The issue raised in both appeals concerned what two High Court judges had asked the Supreme Court to clarify as a point of law of "exceptional public importance" concerning the point at which a decision of An Bord Pleanala becomes final.
Today, the three judge court unanimously ruled such decisions become final when they are put in formal written form and not, as the Board argued, when they are made at Board meetings.
It also ruled the appeals by objectors against the planning permissions given by local authorites for both developments could be validly withdrawn at any time prior to that written decision of the Board.
The first appeal arose after the Board refused permission to Ecological Data Centres Ltd for development of a "very substantial" technology park on a site between Newtownmountkennedy and Kilpedder near the N11 in Co Wicklow.
The second appeal arose from a refusal by the Board of permission to Urrinbridge Ltd for a substantial residential and commercial development at Bloody Bridge, Lyre, Co Wexford.
Objectors to both developments had withdrawn appeals against decisions of Wicklow and Wexford County Councils granting permission for the developments.
The objectors' appeals were withdrawn after the Board met and decided to refuse permission but before it put those decisions in writing just days later. The Board contended, once it had met and "determined" the appeals, there were no appeals remaining which could be withdrawn with the effect the refusals of permission stood and the companies lost the benefit of the Councils' permissions in their favour.
Both companies rejected those arguments in separate High Court proceedings.
In upholding Urrinbridge's case, Mr Justice John MacMenamin described the Board's position as "absolutist" and said logic demanded the date of the formal written order or decision of the Board and its "determination" should be the same. In a separate judgment in favour of Ecological, Mr Justice John Hedigan agreed and both judges certified a point of law to the Supreme Court.
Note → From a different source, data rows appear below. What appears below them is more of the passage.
(* ===== verification/Prelude.v ===== *)
(** * vm-sync: a verification development

    vm-sync copies the samples of one VictoriaMetrics database to another over
    a link that may fail at any moment.  The sender ([cmd/sender]) polls the
    source in windows of time ([internal/sender/poller.go]), cuts what it
    exports into frames ([internal/protocol]) and appends them to a write-ahead
    log ([internal/wal]); its sending loop ([internal/sender/sender.go]) sends
    the head of the log over TCP ([internal/transport/tcp_client.go]) and
    commits a frame when the answer at its position is 0xff.  The receiver
    ([cmd/receiver]) reads frames concurrently
    ([internal/transport/tcp_server.go]), imports each one into the target
    ([internal/receiver], [internal/vm]) and answers in order.  What matters is
    that no sample is lost: every crash, refusal or lost connection may repeat
    a frame and none may drop one.

    ** Files

    Shared:
    - [Prelude]: Go's integers, bytes, the state-and-outcome monad [M] with its
      weakest precondition [wp], tactics and generic lemmas;
    - [GoBytes], [GoTime], [GoFloat]: the functions of Go's standard library the
      program calls ([bytes.TrimSpace], [strconv.ParseInt], [time.ParseDuration],
      [strconv.ParseFloat], [strconv.FormatFloat]).

    The wire format:
    - [Protocol]: [frame.go], [codec.go].  gzip and zstd are the operations of
      the class [Codec], with their inverse laws in [CodecLaws].

    The log ([wal.go], [cursor.go], [dlq.go]):
    - [WalDisk]: the record [WAL], the directory ([segs], checkpoint, dead
      letters) and the system calls; an oracle decides what each call returns,
      and a failing write may have written a prefix;
    - [WalScan], [WalOpen]: [indexSegment], [resyncRecord], [scanSegments],
      [Open]; [Wal]: one definition for each method that holds the mutex;
      [WalFiles]: the names of the segments and dead letters, how the loops over
      the directory read them back, [DiskUsage];
    - [WalQueue], [WalCommit]: the specification of the log as a [queue] of
      numbered frames, the invariant [wal_inv] and the relation [represents],
      and the proof that the operations refine the queue under every sequence of
      failing calls; [WalCalm]: the same when no call fails ([log_ok]), and the
      class [LogPromise] of the invariants the sender may rely on;
    - [WalDurable], [WalCrash]: what each operation leaves on the disk when the
      process dies at any of its system calls ([survives]), that [Open] recovers
      it, and the instance [durable_log] of [LogPromise]; [WalReopen]: [Open] may
      itself be cut short, any number of times, before it recovers the log;
    - [WalCursor]: which cursors an operation on the log can leave in memory and
      on the disk; [WalClose]: [Close], alone and followed by [Open].

    The receiver ([receiver.go], [dlq.go], [client.go]):
    - [SeqTracker], [VmClient], [Receiver]: [HandleFrame] as one call;
      [Repeats]: the same frame again, after any other calls;
      [VmRequest]: the requests of the client of the database;
    - [Handlers]: the same call as a sequence of critical sections, and pools
      of calls whose sections interleave ([pool_step]).

    The sender ([poller.go], [sender.go], [main.go]) and the transport:
    - [Poller], [Sender], [Backfill], and [Restarts] for starts that fail or die on
      the way; [SenderSpec], [SenderLive] and [SenderPace]
      hold the safety, the progress and the waits of the sending loop;
      [PollTrace]: the loop of the poller as a sequence of operations on the log,
      between which the sender makes calls of its own (the lists of [visit]s);
      [Backpressure]: when a full disk stops it, and what it reports of that;
      [PollLive]: the progress of the loop;
    - [TcpClient] with a network oracle, [TcpServer] with a connection as a
      transition system ([conn_step]), [Serving] with the whole server as one
      ([srv_step]): the accept loop, the map of connections, [Close];
    - [System]: sender, connections and handlers together; [Lifetimes]: the
      same over any number of crashes, stops and restarts of both processes, for
      any program that calls the log beside the sender ([LogPromise],
      [CrashPromise]); [Sync]: with the poller as that program.

    [Config] models [internal/config/config.go], [Logger] the part of
    [internal/logger/logger.go] that reads the configuration; [Monitor] and
    [Metrics] model [internal/monitor/metrics.go]; [Commands] puts the components
    together as [run] of the two commands does; [LinkProxy] models the
    proxy of the benchmark ([bench/linkproxy/main.go]).

    ** What the theorems show

    - Nothing is lost: [Sync.samples_synced] from the answers of the source to
      the frames the receiver has kept, [Lifetimes.no_frame_lost] from the log
      onwards over crashes and restarts, [System.at_least_once] while the
      processes run; they compose [PollTrace.poller_is_its_trace],
      [SenderSpec.Run_loses_no_frame], [Receiver.HandleFrame_ack_means_landed],
      [Handlers.concurrent_acks_mean_landed], [Poller.pollOnce_cursor_safe],
      [Backfill.backfillInit_never_skips], [WalCommit.MoveToDLQ_keeps_frame].
    - The log is a durable queue: [WalQueue.AppendBatch_refines],
      [WalQueue.PeekBatch_refines], [WalCommit.Commit_refines],
      [WalOpen.Open_recovers], under crashes [WalCrash.crash_runs_refine]
      and [Restarts.starts_interrupted], in order
      [WalClose.Close_Open]; what the recovery scan does with damaged segments
      ([WalScan]), and that the files it looks for are those the log writes
      ([WalFiles.scan_finds_segments]).
    - Order and limits of a connection: [TcpServer.acks_in_order]; the server
      around it: [Serving.connections_limited], [Serving.Close_is_final],
      [Serving.shutdown_ends], and [Commands.programs_deliver], the whole system
      with this server and one assumption on the network ([Commands.linked]: TCP
      keeps the bytes of each direction in order); both processes start as the
      theorems about the whole system ask for: [Commands.sender_starts], [Commands.receiver_starts].
    - Progress: [TcpServer.connection_drains],
      [SenderLive.Run_drains_the_log], [PollLive.poller_catches_up]; pace:
      [SenderPace.Run_paced], [Backpressure.full_disk_pauses].
    - Repeats: [SeqTracker.done_never_skips], [Receiver.tryCloseGap_safe],
      [Repeats.HandleFrame_repeat_absorbed].
    - The frame format is a bijection on well-formed frames and detects a
      changed byte ([Protocol]).
    - The export request names the window it is for ([VmRequest.export_names_window]).
    - The configuration: which files are accepted and what the components are
      then given ([Config.Validate_exact]); the
      metrics page says what the counters hold ([Metrics.Render_samples]).

    ** Crashes

    A crash is the failure of a system call after which the process does nothing
    more: the operation is run with a list of answers in which that call fails,
    and the world it leaves is the one the next process opens.  A write that is
    cut leaves fewer bytes than a frame's header ([tear_ok]): a record torn
    inside its payload is indexed by the recovery scan
    ([WalScan.scan_indexes_torn_payload]).  A crash is excluded while [hazard]
    holds, between the opening of a log whose last segment had been removed and
    the first checkpoint saved after it: a second crash then loses a frame
    ([WalCrash.reused_segment_loses_frame]).  For the same reason a start may
    be cut short only if it finds a segment, or a checkpoint that acknowledges no
    bytes ([WalReopen.reopenable]).  Data that was written is taken to reach the
    disk, synchronised or not.  The crash of a running sender is cut out of [Run] by its fuel and
    by the answers of the network, and may then fall inside any one operation on
    the log.  A sender that stops in order leaves [Run] when its context is
    cancelled, lets the poller finish its round, and calls [Close].

    ** Conventions, bounds and fuel

    Integers are [Z]; where Go's width matters the wrap is written out
    ([u64], [i64], ...).  Timestamps in milliseconds and their sums in the
    poller are not wrapped: the code adds [int64], which differs only for clocks
    or windows near 2^63.  Bytes are integers in [0, 256).  A Go panic is the
    outcome [Panic], an error is [Err].  A clock reading is an argument.
    - [WalScan.index_loop] and [resync_loop] are given the size of the file as
      fuel; each turn consumes at least one byte ([WalScan.scan_terminates]).
    - [Sender.window_loop] is a loop of the code that does not end while the
      peer refuses: its fuel bounds the number of reconnections and running out
      is the error [SFuel]; the safety theorems hold for every fuel, and
      [SenderLive.Run_drains_the_log] needs one turn.
    - [Sender.Run] is cut after a number of turns of its endless loop.
    - [Handlers]: a section is what runs under one mutex.  Go holds two mutexes
      while it closes a gap; the model lets other handlers run in between, so its
      interleavings include those of the code.
    - [VmClient.probe_loop], [GoTime.parse_terms], [GoTime.shortest] and
      [Config.expand_days] have fuel from the width of the integers or the
      length of the text, which the loops cannot exceed.

    ** Not modelled

    Log lines and their writing, command-line flags, the delivery of signals, YAML
    decoding, the transport of HTTP and TLS (the requests, and what the code makes
    of each answer, are modelled), the HTTP servers of the metrics, [Listen], [Addr]
    and [readFrameLen] of the server ([net.Listen] and a function that nothing
    calls), the gauges the poller sets after a round.  Reads of a local file return
    what the file holds. *)
From stdpp Require Export base tactics option list list_numbers gmap relations sorting.
From Stdlib Require Export ZArith Lia.
Local Open Scope Z_scope.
The Supreme Court was asked to rule when does the Board "determine" an appeal for the purposes of Section 37.1.b and Section 140.1.a of the 2000 Act as amended.
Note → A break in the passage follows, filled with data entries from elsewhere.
(* ===== verification/WalScan.v ===== *)
(** * Recovery scan of one segment: [indexSegment] and [resyncRecord]
    ([internal/wal/wal.go]). *)
From S2P Require Import Prelude Protocol WalDisk.
Local Open Scope Z_scope.

(** ** Definitions *)

(** What [ReadAt] returns in its buffer of [n] bytes: possibly fewer. *)
Definition read_some (c : bytes) (off n : Z) : bytes := slice c off (off + n).

(** One iteration of the loop of [resyncRecord] at [p]: [break], [continue]
    or [return p]. *)
Inductive probe : Type := PBreak | PNext | PFound.

Definition probe_at (f : bytes) (fileSize p : Z) : probe :=
  match pread f p recordHeadLen with
  | None => PBreak
  | Some hd =>
      let length := be_get hd in
      if (length <=? 0) || (MaxFrameLen <? length) then PNext
      else if fileSize <? p + recordHeadLen + length then PNext
      else match pread f (p + recordHeadLen) HeaderSize with
           | None => PBreak
           | Some hb => match ParseHeader hb with
                        | Ok hdr => if length =? HeaderSize + h_Length hdr then PFound else PNext
                        | _ => PNext
                        end
           end
  end.

(** The loop [for p := badOff+1; p+24 <= limit; p++] with [n] iterations left. *)
Fixpoint resync_loop (n : nat) (f : bytes) (fileSize p : Z) : Z :=
  match n with
  | O => -1
  | S n' => match probe_at f fileSize p with
            | PBreak => -1
            | PNext => resync_loop n' f fileSize (p + 1)
            | PFound => p
            end
  end.

Definition resync_limit (fileSize badOff : Z) : Z :=
  let limit := badOff + (MaxFrameLen + recordHeadLen) in
  if fileSize <? limit then fileSize else limit.

Definition resyncRecord (f : bytes) (fileSize badOff : Z) : Z :=
  let limit := resync_limit fileSize badOff in
  resync_loop (Z.to_nat (limit - (recordHeadLen + HeaderSize) - badOff)) f fileSize (badOff + 1).

(** How the scan of a segment ends. *)
Inductive verdict : Type :=
| VEof                  (** the loop reached the end of the file *)
| VTorn (off : Z)       (** the file is truncated at [off] *)
| VRefuse (off : Z)     (** corruption inside the acknowledged prefix *)
| VFuel.

(** [skipCorrupt]: the offset to continue from, or how the scan ends. *)
Definition skipCorrupt (f : bytes) (fileSize skip badOff : Z) : Z + verdict :=
  let next := resyncRecord f fileSize badOff in
  if 0 <=? next then inl next
  else if badOff <? skip then inr (VRefuse badOff)
  else inr (VTorn badOff).

(** The callers that leave the loop whatever [skipCorrupt] answers. *)
Definition stop_corrupt (r : Z + verdict) : verdict :=
  match r with inl _ => VEof | inr v => v end.

(** What one iteration of the scan finds at [off]. *)
Inductive rec_class : Type :=
| RcEnd                             (** nothing left to read *)
| RcTorn                            (** a head or a frame header cut short *)
| RcBad                             (** impossible length or inconsistent header *)
| RcGood (length : Z) (hdr : Header).

Definition classify (f : bytes) (off : Z) : rec_class :=
  let head := read_some f off recordHeadLen in
  if len head <? recordHeadLen then (if 0 <? len head then RcTorn else RcEnd)
  else
    let length := be_get head in
    if (length <=? 0) || (MaxFrameLen <? length) then RcBad
    else match pread f (off + recordHeadLen) HeaderSize with
         | None => RcTorn
         | Some hb => match ParseHeader hb with
                      | Ok hdr => if length =? HeaderSize + h_Length hdr
                                  then RcGood length hdr else RcBad
                      | _ => RcBad
                      end
         end.

Fixpoint index_loop (fuel : nat) (idx : Z) (f : bytes) (skip off : Z)
    (acc : list frameIndex) : list frameIndex * verdict :=
  match fuel with
  | O => (acc, VFuel)
  | S fuel' =>
      match classify f off with
      | RcEnd => (acc, VEof)
      | RcTorn => (acc, stop_corrupt (skipCorrupt f (len f) skip off))
      | RcBad => match skipCorrupt f (len f) skip off with
                 | inl next => index_loop fuel' idx f skip next acc
                 | inr v => (acc, v)
                 end
      | RcGood length hdr =>
          let acc' := if off + recordHeadLen + length <=? skip then acc
                      else acc ++ [mkFI idx off length (h_Seq hdr) (h_Type hdr)] in
          index_loop fuel' idx f skip (off + (recordHeadLen + length)) acc'
      end
  end.

(** Each iteration advances [off], so the file's size bounds them. *)
Definition scan_fuel (f : bytes) : nat := S (S (length f)).

Definition scan_segment (idx : Z) (f : bytes) (skip : Z) : list frameIndex * verdict :=
  index_loop (scan_fuel f) idx f skip 0 [].

(** The layout of a segment: a record per frame. *)
Definition record (fb : bytes) : bytes := be_put 4 (len fb) ++ fb.
Definition layout (fbs : list bytes) : bytes := concat (map record fbs).

(** A frame whose header parses and announces the frame's own length. *)
Definition wf_frame (fb : bytes) : Prop :=
  exists h, ParseHeader fb = Ok h /\ len fb = HeaderSize + h_Length h /\
            0 <= h_Length h.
Giving the Supreme Court judgment, Mr Justice Nial Fennelly said what was involved was "a straightforward issue of statutory interpretation" and items of "national procedural law" .
The Board essentially argued, from the time it determined both appeals at meetings in January and March 2011, it had no power to reconsider its decision after that, even if a member of the Board raised an important point which should persuade the Board to reconsider, the judge noted.
He rejected the Board's arguments the 2000 Act makes a considered distinction between a "determination" and a "decision" and found those terms were used interchangeably in the Act.
Dismissing the Board's arguments it had no power to reconsider a permission decision taken at a meeting before that decision was put in writing, he said it seemed "obvious" any deliberating body should be able to review its decisions before they become irrevocable and provisions of the 2000 Act also envisaged that would happen.
Having construed the relevant provisions of the Act, he ruled they did not mean determination of an appeal takes place at the time of the Board meeting.
The judge added the court could not take into account claims by the Board rejection of its arguments might cause difficulties for it, including concerning the need to respect EU laws.
It was possible withdrawal of an appeal may deprive the Board of an opportunity to decide if a particular permission contravenes EU law, he said. However, that result did not flow from the provisions concerning the time an appeal is deemed to be withdrawn and was not due to the interpretation of the 2000 Act in this judgment but was rather "a random effect".
In the two cases before the court, even if the objectors appeals were withdrawn before the date of the Board's determination in each case, the result would have been the same, he noted.
It was not necessary to consider the issue before the court from the point of view of rights although the right of access to the courts for the purpose of judicially reviewing planing decisions was "highly relevant", he added.